━━━━━ Exercise data ━━━━━

(* ===== verification/TrustRotationState.v ===== *)
(** * Trust-rotation state (internal/trustrotationstate)

    The monotonic record of one trust root: the authority transition
    and the terminal policy bound to it, advanced together in one record. *)

From S2P Require Import Prelude Json JsonUnmarshal GoValue CanonicalJson Domain HostFiles MonotonicState.

Local Open Scope Z_scope.

Definition Purpose := "offline-trust-policy-authority-rotation".
Definition PolicyPayloadType := "application/vnd.repopass.offline-trust-policy.v2+json".

Definition EvaluationInitialized := "initialized".
Definition EvaluationMatched := "matched".
Definition EvaluationAdvanced := "advanced".
Definition EvaluationRollbackRejected := "rollback-rejected".
Definition EvaluationAuthorityEquivocationRejected := "authority-equivocation-rejected".
Definition EvaluationPolicyEquivocationRejected := "policy-equivocation-rejected".
Definition EvaluationUnavailable := "unavailable".

Definition ErrGenerationRollback := "trust-rotation-state-generation-rollback".
Definition ErrAuthorityEquivocation := "trust-rotation-state-authority-equivocation".
Definition ErrPolicyEquivocation := "trust-rotation-state-policy-equivocation".
Definition ErrUnavailable := "trust-rotation-state-unavailable".

Record Observation := {
  o_TrustRootKeyID : string; o_Purpose : string; o_PolicyPayloadType : string;
  o_TransitionGeneration : Z; o_TransitionPayloadDigest : string; o_TransitionEnvelopeDigest : string;
  o_TerminalAuthorityKeyID : string; o_PolicyGeneration : Z; o_PolicyPayloadDigest : string
}.

Record Result := { Evaluation : string; TransitionGeneration : Z; PolicyGeneration : Z }.

Record record := {
  rec_SchemaVersion : string; rec_TrustRootKeyID : string; rec_Purpose : string; rec_PolicyPayloadType : string;
  rec_TransitionGeneration : Z; rec_TransitionPayloadDigest : string; rec_TransitionEnvelopeDigest : string;
  rec_TerminalAuthorityKeyID : string; rec_PolicyGeneration : Z; rec_PolicyPayloadDigest : string
}.

Definition validKeyID (value : string) : bool := validDigest value.

Definition validObservation (o : Observation) : bool :=
  validKeyID (o_TrustRootKeyID o)
  && (o_Purpose o =s Purpose)
  && (o_PolicyPayloadType o =s PolicyPayloadType)
  && valid_generation (o_TransitionGeneration o)
  && validDigest (o_TransitionPayloadDigest o)
  && validDigest (o_TransitionEnvelopeDigest o)
  && validKeyID (o_TerminalAuthorityKeyID o)
  && (o_TrustRootKeyID o !=s o_TerminalAuthorityKeyID o)
  && valid_generation (o_PolicyGeneration o)
  && validDigest (o_PolicyPayloadDigest o).

(** The observation a record keeps. *)
Definition observation_of (value : record) : Observation :=
  {| o_TrustRootKeyID := rec_TrustRootKeyID value; o_Purpose := rec_Purpose value;
     o_PolicyPayloadType := rec_PolicyPayloadType value; o_TransitionGeneration := rec_TransitionGeneration value;
     o_TransitionPayloadDigest := rec_TransitionPayloadDigest value; o_TransitionEnvelopeDigest := rec_TransitionEnvelopeDigest value;
     o_TerminalAuthorityKeyID := rec_TerminalAuthorityKeyID value;
     o_PolicyGeneration := rec_PolicyGeneration value; o_PolicyPayloadDigest := rec_PolicyPayloadDigest value |}.
Definition valid_record (value : record) : bool :=
  (rec_SchemaVersion value =s "1") && validObservation (observation_of value).

Definition recordFromObservation (o : Observation) : record :=
  {| rec_SchemaVersion := "1"; rec_TrustRootKeyID := o_TrustRootKeyID o; rec_Purpose := o_Purpose o;
     rec_PolicyPayloadType := o_PolicyPayloadType o; rec_TransitionGeneration := o_TransitionGeneration o;
     rec_TransitionPayloadDigest := o_TransitionPayloadDigest o; rec_TransitionEnvelopeDigest := o_TransitionEnvelopeDigest o;
     rec_TerminalAuthorityKeyID := o_TerminalAuthorityKeyID o; rec_PolicyGeneration := o_PolicyGeneration o;
     rec_PolicyPayloadDigest := o_PolicyPayloadDigest o |}.

Definition sameScope (stored : record) (o : Observation) : bool :=
  (rec_SchemaVersion stored =s "1") && (rec_TrustRootKeyID stored =s o_TrustRootKeyID o)
  && (rec_Purpose stored =s o_Purpose o) && (rec_PolicyPayloadType stored =s o_PolicyPayloadType o).

#[export] Instance record_eq_dec : EqDecision record.
Proof. solve_decision. Defined.

Definition state_fields : list (string * field_kind) :=
  [("schemaVersion", KString); ("trustRootKeyId", KString); ("purpose", KString); ("policyPayloadType", KString);
   ("transitionGeneration", KUint64); ("transitionPayloadDigest", KString); ("transitionEnvelopeDigest", KString);
   ("terminalAuthorityKeyId", KString); ("policyGeneration", KUint64); ("policyPayloadDigest", KString)].

Definition decode_members (l : list (string * json)) : record :=
  let text := decode_field state_fields set_str "" l in
  let number := decode_field state_fields set_uint 0 l in
  {| rec_SchemaVersion := text "schemaVersion"; rec_TrustRootKeyID := text "trustRootKeyId";
     rec_Purpose := text "purpose"; rec_PolicyPayloadType := text "policyPayloadType";
     rec_TransitionGeneration := number "transitionGeneration"; rec_TransitionPayloadDigest := text "transitionPayloadDigest"; rec_TransitionEnvelopeDigest := text "transitionEnvelopeDigest";
     rec_TerminalAuthorityKeyID := text "terminalAuthorityKeyId"; rec_PolicyGeneration := number "policyGeneration";
     rec_PolicyPayloadDigest := text "policyPayloadDigest" |}.

Definition record_json (value : record) : doc :=
  object [("schemaVersion", Some (str (rec_SchemaVersion value))); ("trustRootKeyId", Some (str (rec_TrustRootKeyID value)));
          ("purpose", Some (str (rec_Purpose value))); ("policyPayloadType", Some (str (rec_PolicyPayloadType value)));
          ("transitionGeneration", Some (int (rec_TransitionGeneration value)));
          ("transitionPayloadDigest", Some (str (rec_TransitionPayloadDigest value))); ("transitionEnvelopeDigest", Some (str (rec_TransitionEnvelopeDigest value)));
          ("terminalAuthorityKeyId", Some (str (rec_TerminalAuthorityKeyID value)));
          ("policyGeneration", Some (int (rec_PolicyGeneration value)));
          ("policyPayloadDigest", Some (str (rec_PolicyPayloadDigest value)))].

#[export] Instance rotation_record : StateRecord record :=
  {| maxStateBytes := 8192; record_fields := state_fields; of_members := decode_members;
     validRecord := valid_record; record_doc := record_json |}.

(** [writeAndVerifyRecord]: [createPrivateTemporaryFile] sets the mode, and the
    new file is checked before it is written. *)
Definition writeAndVerifyRecord : path → path → record → io unit :=
  write_record ".repopass-trust-rotation-state-" (λ p, io! _ := attempt in validateOpenedRegularFile p).

Definition state_directories : list string := ["trust-policy-state"; "v1"; "rotated"].
Definition rotationStateRoot (dataRoot : string) : io path := stateRoot 63 true state_directories dataRoot.

Definition unavailable (generation policyGeneration : Z) : Result * option string :=
  ({| Evaluation := EvaluationUnavailable; TransitionGeneration := generation; PolicyGeneration := policyGeneration |},
   Some ErrUnavailable).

━━━━━

Task prompt: Only these are to be transcribed: the line with "#[export] Instance rotation_record" and every line after it through the last line of the entries, each exactly.

Exercise result:
#[export] Instance rotation_record : StateRecord record :=
  {| maxStateBytes := 8192; record_fields := state_fields; of_members := decode_members;
     validRecord := valid_record; record_doc := record_json |}.

(** [writeAndVerifyRecord]: [createPrivateTemporaryFile] sets the mode, and the
    new file is checked before it is written. *)
Definition writeAndVerifyRecord : path → path → record → io unit :=
  write_record ".repopass-trust-rotation-state-" (λ p, io! _ := attempt in validateOpenedRegularFile p).

Definition state_directories : list string := ["trust-policy-state"; "v1"; "rotated"].
Definition rotationStateRoot (dataRoot : string) : io path := stateRoot 63 true state_directories dataRoot.

Definition unavailable (generation policyGeneration : Z) : Result * option string :=
  ({| Evaluation := EvaluationUnavailable; TransitionGeneration := generation; PolicyGeneration := policyGeneration |},
   Some ErrUnavailable).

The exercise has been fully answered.